Vester was a musical instrument brand specialised in guitars and amplifiers. Formed as a part of retail company "Samuel Music" based in Effingham, Illinois, Vester is perhaps best known for their good quality Korean electric and acoustic guitars.

History 

The Samuel Music Company, founded in 1946, was the proprietor and owner of a chain of music stores which sold pianos and specialized in school band renting programs. Following the success of several small luthier businesses such as Jackson and ESP in the late 1980s boom of the rock music industry, the Samuel Music company decided to launch its own brand of guitars, and named the brand "Vester".

Rather than manufacture the instruments themselves, Vester used imported instruments, starting with Young Chang during 1987-88, then Saehan Guitar Technology, a subdivision of Zaozhuang Saehan Music Co., Ltd in South Korea (now known as Sunghan Music). The guitars were imported into the United States by Midco Music (now Musicorp), at the time chaired by L.Dean Samuel. Design specifications were dictated by Samuel Music in Illinois and revolved around variations on Saehan's preexisting top-of-the-line models.

For a brief period in 1992, Vester manufactured an electric twelve-string model with dual humbucking pickups, a disparate string aperture of 6-bridge-through and 6-body-through access points, and two separately mounted volume and tone controls. This Vester model is the only known configuration of dual humbucking pickups on a solid body electric 12-string guitar. The model was initially inspired by a line of 135 candy-apple red guitar bodies produced in imitation of Ibanez and Kramer Stratocasters of the late 1980s to attract a younger segment of the market -- hoping to capitalize on Vester's small foothold among secondary school supply-and-requirements contracts at the time. Approximately half-way through that production, the bodies were retro-fitted with six extra string-through access points and six extra tuning heads to turn the model into a 12-string electric guitar.

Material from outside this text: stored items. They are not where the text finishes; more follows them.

Lemma deliver_mute from p : only mute_effect (deliver id from p).
Proof. unfold deliver, message_dropped, with_packet_id. only_by fail. Qed.

(** An effect of a connected session, where anything that is handed on is the
    client's own and was allowed by the check. *)
Definition granted (q : Publish) : Prop :=
  exists ack, answers (hook_check_publish q) ack /\ publish_acl_is_allow ack = true.

Definition checked_effect (e : Effect Cids) : Prop :=
  online_effect e /\ forall from q, handed_on e = Some (from, q) -> from = from_custom id /\ granted q.

Lemma idle_checked e : idle_effect e -> checked_effect e.
Proof. intros He. split; [by apply idle_online|]. by destruct e. Qed.

Lemma outcome_checked n : outcome build id n -> Forall online_effect n -> Forall checked_effect n.
Proof.
  intros Hn Ho. rewrite Forall_forall in *. intros e He. split; [by apply Ho|]. intros from q Hq.
  assert ((from, q) ∈ omap handed_on n) as Hin by by eapply omap_elem.
  destruct Hn as [(A & _)|(q0 & q1 & ack & rest & -> & Ha & Hr)]; [rewrite A in Hin; by apply elem_of_nil in Hin|].
  cbn in Hin. destruct (publish_acl_is_allow ack) eqn:Hack.
  - destruct Hr as [[A _ _] _]. rewrite Forall_forall in A. specialize (A _ Hin). injection A as -> ->.
    split; [done|]. by exists ack.
  - destruct Hr as (A & _). rewrite A in Hin. by apply elem_of_nil in Hin.
Qed.

Lemma does_and {A} (m : Act A) (P Q : A -> list (Effect Cids) -> Prop) :
  does m P -> does m Q -> does m (fun a n => P a n /\ Q a n).
Proof.
  intros HP HQ r. specialize (HP r). specialize (HQ r). unfold wp in *. destruct (m r) as [a r'].
  destruct HP as (n & E & Hn), HQ as (n' & E' & Hn'). rewrite E in E'. apply app_inv_head in E' as <-. eauto.
Qed.

Context (Hback : delayed_gives_back).

Lemma publish_checked_effect p : only checked_effect (process_publish p).
Proof.
  eapply does_mono; [apply (does_and _ _ _ (process_publish_outcome _ _ _ _ _ _ _ p Hback) (publish_online p))|].
  cbv beta. intros _ n [Hn Ho]. by apply outcome_checked.
Qed.

Ltac idle := eapply only_mono; [|exact idle_checked].
Ltac muted := idle; eapply only_mono; [|exact mute_idle].

Lemma client_alive_checked st : only checked_effect (client_alive st).
Proof. idle. unfold client_alive. only_by fail. Qed.

Lemma alive_after_checked m st : only checked_effect m -> only checked_effect (alive_after m st).
Proof. intros Hm. unfold alive_after. only_by ltac:(first [apply Hm | apply client_alive_checked]). Qed.

Lemma packet_checked pkt st : only checked_effect (process_mqtt_message pkt st).
Proof.
  destruct pkt; cbn [process_mqtt_message]; try (apply alive_after_checked).
  - apply only_bind; [apply only_ask|]. intros now. apply alive_after_checked, publish_checked_effect.
  - idle. unfold process_publish_release. only_by fail.
  - idle. unfold process_ack. only_by fail.
  - idle. unfold process_publish_received. only_by fail.
  - idle. unfold process_ack. only_by fail.
  - idle. unfold answer_subscribe_v3. only_by ltac:(apply (only_mono _ _ _ (subscribes_v3_mute _ _) mute_idle)).
  - idle. unfold answer_subscribe_v5. only_by ltac:(apply (only_mono _ _ _ (subscribes_v5_mute _ _ _) mute_idle)).
  - idle. unfold answer_unsubscribe. only_by ltac:(apply (only_mono _ _ _ (unsubscribes_mute _ _) mute_idle)).
  - idle. unfold answer_unsubscribe. only_by ltac:(apply (only_mono _ _ _ (unsubscribes_mute _ _) mute_idle)).
  - idle. unfold client_alive. only_by fail.
  - idle. only_by fail.
  - idle. only_by fail.
  - idle. only_by fail.
Qed.

Lemma online_step_checked k e st : only checked_effect (online_step k e st).
Proof.
  unfold online_step, deliver_timeout_delay.
  only_by ltac:(first [apply packet_checked | idle; apply process_message_idle | muted; apply deliver_mute
    | muted; unfold resend_timeouts; intros r; apply resend_mute]).
Qed.

Lemma run_loop_checked k es st : only checked_effect (run_loop k es st).
Proof.
  revert st. induction es as [|e es IH]; intros st; cbn [run_loop]; [apply only_ret|].
  apply only_bind; [apply online_step_checked|]. intros [[u|why] st']; [apply IH | apply only_ret].
Qed.

(** ** Lemmas: the state of the loop *)

Definition is_packet (e : Event) : bool := match wakeup e with WPacket _ => true | _ => false end.

Definition is_disconnect (e : Event) : bool :=
  match wakeup e with WPacket (Ok (Some (PDisconnect _))) => true | _ => false end.

(** A kick that does not find the connection closed, and its clean start. *)
Definition kick_of (e : Event) : option bool :=
  match wakeup e with WMessage (Some (MsgKick false cs _)) => Some cs | _ => None end.

Definition event_flags (e : Event) (f : StateFlags) : StateFlags :=
  match wakeup e with
  | WPacket (Ok (Some (PDisconnect _))) => flag_disconnect f
  | WMessage (Some (MsgKick false cs ad)) => kick_flags cs ad f
  | _ => f
  end.

(** One result and state: the deadline moves with a packet, the flags are those
    of DISCONNECTs and kicks; a kick ends the loop and a DISCONNECT does not. *)
Definition step_state (k : Z) (e : Event) (st : Online) (a : result SessionReason unit * Online) : Prop :=
  keep_alive_delay (snd a) = (if is_packet e then woken e + keep_alive_interval k else keep_alive_delay st)
  /\ flags (snd a) = event_flags e (flags st)
  /\ (is_disconnect e = false -> mqtt_disconnect (info (snd a)) = mqtt_disconnect (info st))
  /\ is_ok (fst a) && isSome (kick_of e) = false
  /\ negb (is_ok (fst a)) && is_disconnect e = false.

(** [m] returns something that satisfies [P], from every state. *)
Definition returns {A} (P : A -> Prop) (m : Act A) : Prop := forall r, P (fst (m r)).

Lemma returns_ret {A} (P : A -> Prop) a : P a -> returns P (ret a).
Proof. by intros HP r. Qed.

Lemma returns_bind {A B} (P : B -> Prop) (m : Act A) (k : A -> Act B) : (forall a, returns P (k a)) -> returns P (bind m k).
Proof. intros Hk r. unfold bind. destruct (m r) as [a r']. apply Hk. Qed.

Lemma client_alive_state st r : exists b, fst (client_alive st r) = with_ping b st.
Proof.
  revert r. change (returns (fun st' => exists b, st' = with_ping b st) (client_alive st)).
  apply returns_bind. intros _. apply returns_bind. intros _. apply returns_ret.
  destruct (ping st) eqn:Hp; [by exists false|]. exists false. destruct st. cbn in Hp. by subst.
Qed.

Lemma alive_returns (P : result SessionReason unit * Online -> Prop) st :
  (forall b, P (Ok tt, with_ping b st)) -> returns P (let! st := client_alive st in ret (Ok tt, st)).
Proof.
  intros HP r. unfold bind. pose proof (client_alive_state st r) as [b Hb].
  destruct (client_alive st r) as [st' r']. cbn in Hb. subst st'. apply HP.
Qed.

Lemma packet_flags e pkt f : wakeup e = WPacket pkt -> is_disconnect e = false -> event_flags e f = f.
Proof. unfold is_disconnect, event_flags. intros ->. by destruct pkt as [[[]|]|]. Qed.

Lemma alive_after_state m k e st pkt :
  wakeup e = WPacket pkt -> is_disconnect e = false ->
  returns (step_state k e st) (alive_after m (with_deadline (woken e + keep_alive_interval k) st)).
Proof.
  intros Hw Hd. assert (is_packet e = true) as Hp by (unfold is_packet; by rewrite Hw).
  assert (kick_of e = None) as Hk by (unfold kick_of; by rewrite Hw).
  pose proof (packet_flags e pkt (flags st) Hw Hd) as Hf. unfold step_state. rewrite Hp, Hd, Hf, Hk.
  apply returns_bind. intros [u|why]; [apply alive_returns; intros b|apply returns_ret]; by rewrite ?andb_false_r.
Qed.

Eventually, Vester guitars managed to find a good home in the marketplace and covered a broad range of Korean made middle-to upper-range acoustic and electric guitars, along with basic solid state amplifier models. Through contacts in the music industry Vester was able to secure endorsements from several popular musicians of the period, including the Country and Western band Alabama.

In 2013, Vester closed its music departments in Effingham, although the company continued with teaching lessons.